## Work required
Copy out exactly the stretch of the listing below that begins at the line containing "Context (Stat : string" and ends at the line containing "(** What an", and copy nothing outside it.

## Data to examine

# # #

(* ===== verification/ConfigLoader.v ===== *)
(** src/config/loader.go: loading a configuration from files and the environment.

    Configurations are passed around by pointer and the loader writes into the one
    it holds as default, so they live on a heap; so do the custom maps, which a
    copied configuration shares with its original. Files, environment variables
    and the two decoders are parameters. *)

From S2P Require Import Prelude CoreTypes NetMessage GoText GoPath Config.

Inductive ConfigFormat := FormatYAML | FormatJSON.
#[export] Instance ConfigFormat_eq_dec : EqDecision ConfigFormat.
Proof. solve_decision. Defined.

(** The formats the sources know; any other text is [None]. *)
Definition format_name (f : ConfigFormat) : string := match f with FormatYAML => "yaml" | FormatJSON => "json" end.
Definition format_of_ext (ext : string) : option ConfigFormat :=
  if eqs ext ".yaml" || eqs ext ".yml" then Some FormatYAML
  else if eqs ext ".json" then Some FormatJSON
  else None.

Record Loader := mkLoader {
  ld_searchPaths : list string;
  ld_envPrefix : string;
  ld_defaultConfig : option nat;        (** its place on the heap, if not nil *)
}.

Definition SetSearchPaths (paths : list string) (l : Loader) : Loader := mkLoader paths (ld_envPrefix l) (ld_defaultConfig l).
Definition SetEnvPrefix (prefix : string) (l : Loader) : Loader := mkLoader (ld_searchPaths l) prefix (ld_defaultConfig l).
Definition SetDefaultConfig (config : option nat) (l : Loader) : Loader := mkLoader (ld_searchPaths l) (ld_envPrefix l) config.

(** [parsePort]; its error is only tested for nil. *)
Definition parsePort (val : string) : option Z :=
  match Sscanf_d val with
  | None => None
  | Some port => if (port <=? 0) || (65535 <? port) then None else Some port
  end.

Section Loader.
Context {V : Type}.

Notation custom_map := (gmap string V).
Notation user_config := (Config V custom_map).   (** just decoded *)
Notation config := (Config V nat).               (** on the heap *)

Record store := mkStore { st_configs : list config; st_maps : list custom_map }.
Definition empty_store : store := mkStore [] [].

(** The parts of the system the loader asks. *)
Context (Getenv : string -> string).
Context (ReadFile : string -> res bytes).
Context (Stat : string -> bool).                 (** no error *)
Context (yaml_Unmarshal json_Unmarshal : bytes -> res user_config).

(** ** Pointers *)

Definition with_custom {M N} (m : option N) (c : Config V M) : Config V N :=
  mkConfig (App c) (Log c) (Network c) (ActorC c) (Discovery c) (Monitor c) m.

Definition new_map (m : custom_map) (st : store) : store * nat :=
  (mkStore (st_configs st) (st_maps st ++ [m]), length (st_maps st)).
Definition new_config (c : config) (st : store) : store * nat :=
  (mkStore (st_configs st ++ [c]) (st_maps st), length (st_configs st)).
Definition set_config (i : nat) (c : config) (st : store) : store := mkStore (<[i := c]> (st_configs st)) (st_maps st).
Definition set_map (i : nat) (m : custom_map) (st : store) : store := mkStore (st_configs st) (<[i := m]> (st_maps st)).
(* ===== verification/ConfigWatcher.v ===== *)
(** src/config/watcher.go: hot reload of a configuration file, and the provider on
    top of it.

    The watch loop, the debounce timers and the reloads they start are separate
    goroutines, and a reload reads and writes the current configuration in two
    critical sections; so the operations are the steps between them. What the file
    system says at each moment (the file, the environment, what adding a watch
    answers) is an argument of the step. *)

From S2P Require Import Prelude CoreTypes NetMessage GoText GoPath Config ConfigLoader.

(** What an event of the file system says happened. *)
Record fsop := mkFsop { op_Create : bool; op_Write : bool; op_Remove : bool; op_Rename : bool }.
Record fsevent := mkFsevent { ev_Name : string; ev_Op : fsop }.

(** A timer of [time.AfterFunc]: what it does when it is due. *)
Inductive action := AReload | AAdd.
Inductive tstate := TPending | TStopped | TFired.
#[export] Instance tstate_eq_dec : EqDecision tstate.
Proof. solve_decision. Defined.
Record timer := mkTimer { tm_due : time; tm_action : action; tm_state : tstate }.

(** A run of [watchLoop] with its debounce timer. *)
Record wloop := mkWloop { lp_running : bool; lp_timer : option nat }.

(** A run of [reloadConfig]: the new configuration is loaded; the old one is read
    too; the new one is in place and the callbacks were started; or the load failed. *)
Inductive reload := RLoaded (new : nat) | RRead (old new : nat) | RDone (old new : nat) | RFailed (e : error).

Definition debounceDuration : duration := 500 * Millisecond.

Section Watcher.
Context {V : Type}.

Notation store := (@store V).

(** The outside at one moment. *)
Record outside := mkOutside {
  o_Getenv : string -> string;
  o_ReadFile : string -> res bytes;
  o_yaml : bytes -> res (Config V (gmap string V));
  o_json : bytes -> res (Config V (gmap string V));
}.
Definition load_now (o : outside) : Loader -> string -> store -> go (store * res nat) :=
  LoadFromFile (o_Getenv o) (o_ReadFile o) (o_yaml o) (o_json o).

Record Watcher := mkWatcher {
  wt_configFile : string;
  wt_format : ConfigFormat;
  wt_loader : Loader;
  wt_config : nat;
  wt_callbacks : nat;                   (** how many *)
  wt_ctx : bool;                        (** not cancelled *)
  wt_fs : bool;                         (** the file system watcher is open *)
  wt_store : store;
  wt_loops : list wloop;
  wt_timers : list timer;
  wt_reloads : list reload;
  wt_calls : list (nat * nat);          (** the old and the new configuration the callbacks were given *)
}.

Definition wt_set_config (i : nat) (w : Watcher) : Watcher :=
  mkWatcher (wt_configFile w) (wt_format w) (wt_loader w) i (wt_callbacks w) (wt_ctx w) (wt_fs w) (wt_store w) (wt_loops w)
    (wt_timers w) (wt_reloads w) (wt_calls w).
Definition wt_set_store (st : store) (w : Watcher) : Watcher :=
  mkWatcher (wt_configFile w) (wt_format w) (wt_loader w) (wt_config w) (wt_callbacks w) (wt_ctx w) (wt_fs w) st (wt_loops w)
    (wt_timers w) (wt_reloads w) (wt_calls w).
Definition wt_set_flags (ctx fs : bool) (w : Watcher) : Watcher :=
  mkWatcher (wt_configFile w) (wt_format w) (wt_loader w) (wt_config w) (wt_callbacks w) ctx fs (wt_store w) (wt_loops w)
    (wt_timers w) (wt_reloads w) (wt_calls w).
Definition wt_set_loops (ls : list wloop) (ts : list timer) (w : Watcher) : Watcher :=
  mkWatcher (wt_configFile w) (wt_format w) (wt_loader w) (wt_config w) (wt_callbacks w) (wt_ctx w) (wt_fs w) (wt_store w) ls ts
    (wt_reloads w) (wt_calls w).
Definition wt_set_reloads (rs : list reload) (calls : list (nat * nat)) (w : Watcher) : Watcher :=
  mkWatcher (wt_configFile w) (wt_format w) (wt_loader w) (wt_config w) (wt_callbacks w) (wt_ctx w) (wt_fs w) (wt_store w)
    (wt_loops w) (wt_timers w) rs calls.
Lemma server_accounting_witness :
  sv_GetConnectionCount demo_served = 1 /\ size (sv_connections demo_served) = 1%nat /\
  omap handed_of (sv_told demo_served) = [0%nat] /\ NoDup (omap handed_of (sv_told demo_served)).
Proof.
  destruct (server_accounting (Some one_conn_config) 0 demo_served demo_served_reach) as (_ & _ & _ & H & _).
  split_and!; [vm_compute; reflexivity|vm_compute; reflexivity|vm_compute; reflexivity|exact H].
Defined.

Lemma restarted_server_is_dead_witness :
  exists s1 s2 : @tcpServer unit, sv_run demo_server [SStart None; SStopBegin; SAccept1 0 false (Err "closed") 0; SStopFinish] = Ret s1 /\
    (sv_Start None s1).2 = None /\ sv_running (sv_Start None s1).1 = true /\
    sv_run s1 [SStart None; SAccept1 1 false (Ok []) 0; SStopBegin] = Ret s2 /\
    sv_connections s2 = ∅ /\ wg_done s2 = true /\ sv_step s2 SStopFinish = Panic "close of closed channel".
Proof. apply (restarted_server_is_dead (Some one_conn_config) 0 demo_server false (Ok []) 0). reflexivity. Defined.
Definition NewApplicationBuilder (x : X) (clk : clock) : ApplicationBuilder := mkBuilder (NewApplication x clk) ∅.
Definition WithConfig (cfg : option value) (b : ApplicationBuilder) : ApplicationBuilder :=
  match cfg with Some (VMap m) => mkBuilder (ab_app b) (m ∪ ab_config b) | _ => b end.
Definition WithConfigFile (filename : string) (b : ApplicationBuilder) : ApplicationBuilder := b.
Definition ab_WithService (name : string) (svc : option U) (deps : list string) (now : time) (b : ApplicationBuilder)
    : ApplicationBuilder :=
  let app := ab_app b in
  mkBuilder (mkApplication (app_world app)
               (Lifecycle.Register name (UserService <$> svc) deps now (app_lifecycleManager app)).1
               (app_running app) (app_shutdownChan app)) (ab_config b).
Definition WithServiceFactory (name : string) (factory : option ServiceFactory) (b : ApplicationBuilder) : go ApplicationBuilder :=
  let w := app_world (ab_app b) in
  '(c, _) ← Container.Register name factory (aw_container w);
  Ret (mkBuilder (set_world (mkWorld (aw_config w) c (aw_actorSystem w) (aw_networkServer w) (aw_systems w) (aw_servers w)
                               (aw_user w)) (ab_app b)) (ab_config b)).
Definition WithActorSystemConfig (b : ApplicationBuilder) : ApplicationBuilder :=
  mkBuilder (ab_app b) (<["actor_system" := VMap {["enabled" := VBool true]}]> (ab_config b)).
Definition WithNetworkConfig (address : string) (b : ApplicationBuilder) : ApplicationBuilder :=
  mkBuilder (ab_app b) (<["network" := VMap {["address" := VString address]}]> (ab_config b)).
Definition ab_Build (now : time) (b : ApplicationBuilder) : go (res DefaultApplication) :=
  if (size (ab_config b) =? 0)%nat then Ret (Ok (ab_app b))
  else
    '(app, e) ← Configure (Some (VMap (ab_config b))) now (ab_app b);
    Ret (match e with Some e => Err ("failed to configure application: " +:+ e) | None => Ok app end).

(** ** The core application *)

(** An application with the two core services only, as [Run] finds it. *)
Definition core_manager (lm : DefaultLifecycleManager (Svc := service) (L := L)) : Prop :=
  lm_services lm = <["network-server" := NetworkServerService]> (<["actor-system" := ActorSystemService]> ∅) /\
  lm_dependencies lm = <["network-server" := ["actor-system"]]> (<["actor-system" := []]> ∅).
Record idle_core (app : DefaultApplication) : Prop := {
  ic_core : core_manager (app_lifecycleManager app);
  ic_started : lm_started (app_lifecycleManager app) = false;
  ic_stopping : lm_stopping (app_lifecycleManager app) = false;
  ic_order : lm_startOrder (app_lifecycleManager app) = [];
  ic_running : app_running app = false;
}.

Lemma NewApplication_idle x clk : idle_core (NewApplication x clk).
Proof. by split. Qed.
Lemma set_world_idle w app : idle_core app -> idle_core (set_world w app).
Proof. by intros []. Qed.

Definition orders_ok (orders : list string * list string * list string) (app : DefaultApplication) : Prop :=
  range_order (lm_dependencies (app_lifecycleManager app)) orders.1.2 /\
  range_order (lm_services (app_lifecycleManager app)) orders.2.

(** What the services do in the order in which they are started, and stopped. *)
Definition start_core (su : surroundings) (w : world) : go (world * option error) :=
  '(w1, _) ← ass_Start w; nss_Start su w1.
Definition stop_core (su : surroundings) (w : world) : go (world * option error) :=
  '(w1, e1) ← nss_Stop su w;
  '(w2, e2) ← ass_Stop su w1;
  Ret (w2, match e2 with Some _ => e2 | None => e1 end).

Lemma two_names {A} (a b : A) :
  keys (<["network-server" := b]> (<["actor-system" := a]> (∅ : gmap string A))) ≡ₚ ["actor-system"; "network-server"].
Proof. reflexivity. Qed.

(** There is one order, whatever the order of the visits. *)
Lemma core_order o1 o2 o3 (lm : DefaultLifecycleManager (Svc := service) (L := L)) :
  core_manager lm -> lm_startOrder lm = [] -> range_order (lm_dependencies lm) o2 -> range_order (lm_services lm) o3 ->
  calculateStartOrder o1 o2 o3 lm = Ret (Ok ["actor-system"; "network-server"]).
Proof.
  intros [Hs Hd] Ho H2 H3. assert (Hwf : lm_wf lm).
  { split; [|rewrite Ho; by intros n ?%not_elem_of_nil]. intros n. rewrite Hs Hd !lookup_insert_is_Some' !lookup_empty.
    split; (intros [?|[?|[? [=]]]]; auto). }
  destruct (calculateStartOrder_spec o1 o2 o3 lm Hwf H2 H3) as (r & -> & Hr).
  assert (Hds : forall s x, x ∈ deps_of lm s -> s = "network-server" /\ x = "actor-system").
  { intros s x. unfold deps_of. rewrite Hd. destruct (decide (s = "network-server")) as [->|Hne].
    - rewrite lookup_insert_eq. cbn. by intros ->%list_elem_of_singleton.
    - rewrite lookup_insert_ne; [congruence|]. destruct (decide (s = "actor-system")) as [->|].
      + rewrite lookup_insert_eq. by intros ?%not_elem_of_nil.
      + rewrite lookup_insert_ne; [congruence|]. rewrite lookup_empty. by intros ?%not_elem_of_nil. }
  destruct r as [l|e].
  - destruct Hr as [Hp Ht]. rewrite Hs two_names in Hp. do 2 f_equal. apply Permutation_sym, Permutation_length_2_inv in Hp as [E|E]; subst l; [done|exfalso].
    destruct (Ht 0%nat "network-server" "actor-system") as (j & Hj & _); [done| |lia]. unfold deps_of. rewrite Hd. set_solver.
  - exfalso. destruct Hr as [(s & x & _ & [_ ->]%Hds & Hx)|Hr].
    + by rewrite Hs in Hx.
    + apply (Hr ["actor-system"; "network-server"]); [by rewrite Hs two_names|]. intros i s x Hi [-> ->]%Hds. exists 0%nat.
      split; [|done]. by destruct i; [|lia].
Qed.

# # #

## Your solution
Context (Stat : string -> bool).                 (** no error *)
Context (yaml_Unmarshal json_Unmarshal : bytes -> res user_config).

(** ** Pointers *)

Definition with_custom {M N} (m : option N) (c : Config V M) : Config V N :=
  mkConfig (App c) (Log c) (Network c) (ActorC c) (Discovery c) (Monitor c) m.

Definition new_map (m : custom_map) (st : store) : store * nat :=
  (mkStore (st_configs st) (st_maps st ++ [m]), length (st_maps st)).
Definition new_config (c : config) (st : store) : store * nat :=
  (mkStore (st_configs st ++ [c]) (st_maps st), length (st_configs st)).
Definition set_config (i : nat) (c : config) (st : store) : store := mkStore (<[i := c]> (st_configs st)) (st_maps st).
Definition set_map (i : nat) (m : custom_map) (st : store) : store := mkStore (st_configs st) (<[i := m]> (st_maps st)).
(* ===== verification/ConfigWatcher.v ===== *)
(** src/config/watcher.go: hot reload of a configuration file, and the provider on
    top of it.

    The watch loop, the debounce timers and the reloads they start are separate
    goroutines, and a reload reads and writes the current configuration in two
    critical sections; so the operations are the steps between them. What the file
    system says at each moment (the file, the environment, what adding a watch
    answers) is an argument of the step. *)

From S2P Require Import Prelude CoreTypes NetMessage GoText GoPath Config ConfigLoader.

(** What an event of the file system says happened. *)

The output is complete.